— THE TASK —
Each line in the listing below that contains "Lemma" should be returned.

---------- RECORD EXTRACTS ----------

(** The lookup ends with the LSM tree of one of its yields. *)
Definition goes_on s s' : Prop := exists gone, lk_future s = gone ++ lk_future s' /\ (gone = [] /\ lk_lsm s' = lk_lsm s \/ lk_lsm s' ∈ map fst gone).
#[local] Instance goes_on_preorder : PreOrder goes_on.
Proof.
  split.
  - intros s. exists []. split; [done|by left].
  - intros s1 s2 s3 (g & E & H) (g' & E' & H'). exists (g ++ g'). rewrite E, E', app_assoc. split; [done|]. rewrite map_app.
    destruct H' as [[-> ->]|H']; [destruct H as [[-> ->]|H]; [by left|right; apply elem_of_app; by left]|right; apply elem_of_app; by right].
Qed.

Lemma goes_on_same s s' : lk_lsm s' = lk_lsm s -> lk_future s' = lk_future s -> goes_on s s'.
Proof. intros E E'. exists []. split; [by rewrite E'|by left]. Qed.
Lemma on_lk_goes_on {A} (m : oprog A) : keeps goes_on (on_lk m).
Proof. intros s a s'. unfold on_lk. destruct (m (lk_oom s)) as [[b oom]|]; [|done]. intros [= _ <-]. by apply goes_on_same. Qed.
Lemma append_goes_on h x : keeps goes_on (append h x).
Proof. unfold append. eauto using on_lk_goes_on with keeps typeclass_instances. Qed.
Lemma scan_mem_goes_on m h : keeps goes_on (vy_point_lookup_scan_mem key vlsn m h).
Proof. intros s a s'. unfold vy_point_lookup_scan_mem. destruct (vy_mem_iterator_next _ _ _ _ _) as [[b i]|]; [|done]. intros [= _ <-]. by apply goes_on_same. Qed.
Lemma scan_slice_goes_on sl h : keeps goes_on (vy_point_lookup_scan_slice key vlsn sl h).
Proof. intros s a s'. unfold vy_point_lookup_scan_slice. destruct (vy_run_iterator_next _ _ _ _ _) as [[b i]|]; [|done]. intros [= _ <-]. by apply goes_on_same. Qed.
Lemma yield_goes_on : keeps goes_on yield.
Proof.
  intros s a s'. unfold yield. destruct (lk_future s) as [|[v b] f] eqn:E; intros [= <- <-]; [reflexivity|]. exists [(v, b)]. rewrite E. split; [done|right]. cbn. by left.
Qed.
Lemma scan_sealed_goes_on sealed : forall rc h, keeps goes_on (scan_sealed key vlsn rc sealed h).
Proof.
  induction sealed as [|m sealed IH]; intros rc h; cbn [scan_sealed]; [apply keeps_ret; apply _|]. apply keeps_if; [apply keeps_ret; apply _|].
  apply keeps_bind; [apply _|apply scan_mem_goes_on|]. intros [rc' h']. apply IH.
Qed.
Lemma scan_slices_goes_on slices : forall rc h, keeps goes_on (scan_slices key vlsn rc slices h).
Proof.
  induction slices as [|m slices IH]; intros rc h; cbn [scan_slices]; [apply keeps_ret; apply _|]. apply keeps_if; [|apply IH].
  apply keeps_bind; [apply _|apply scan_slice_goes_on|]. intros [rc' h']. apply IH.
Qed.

----------

— REPLY —
Lemma goes_on_same s s' : lk_lsm s' = lk_lsm s -> lk_future s' = lk_future s -> goes_on s s'.
Lemma on_lk_goes_on {A} (m : oprog A) : keeps goes_on (on_lk m).
Lemma append_goes_on h x : keeps goes_on (append h x).
Lemma scan_mem_goes_on m h : keeps goes_on (vy_point_lookup_scan_mem key vlsn m h).
Lemma scan_slice_goes_on sl h : keeps goes_on (vy_point_lookup_scan_slice key vlsn sl h).
Lemma yield_goes_on : keeps goes_on yield.
Lemma scan_sealed_goes_on sealed : forall rc h, keeps goes_on (scan_sealed key vlsn rc sealed h).
Lemma scan_slices_goes_on slices : forall rc h, keeps goes_on (scan_slices key vlsn rc slices h).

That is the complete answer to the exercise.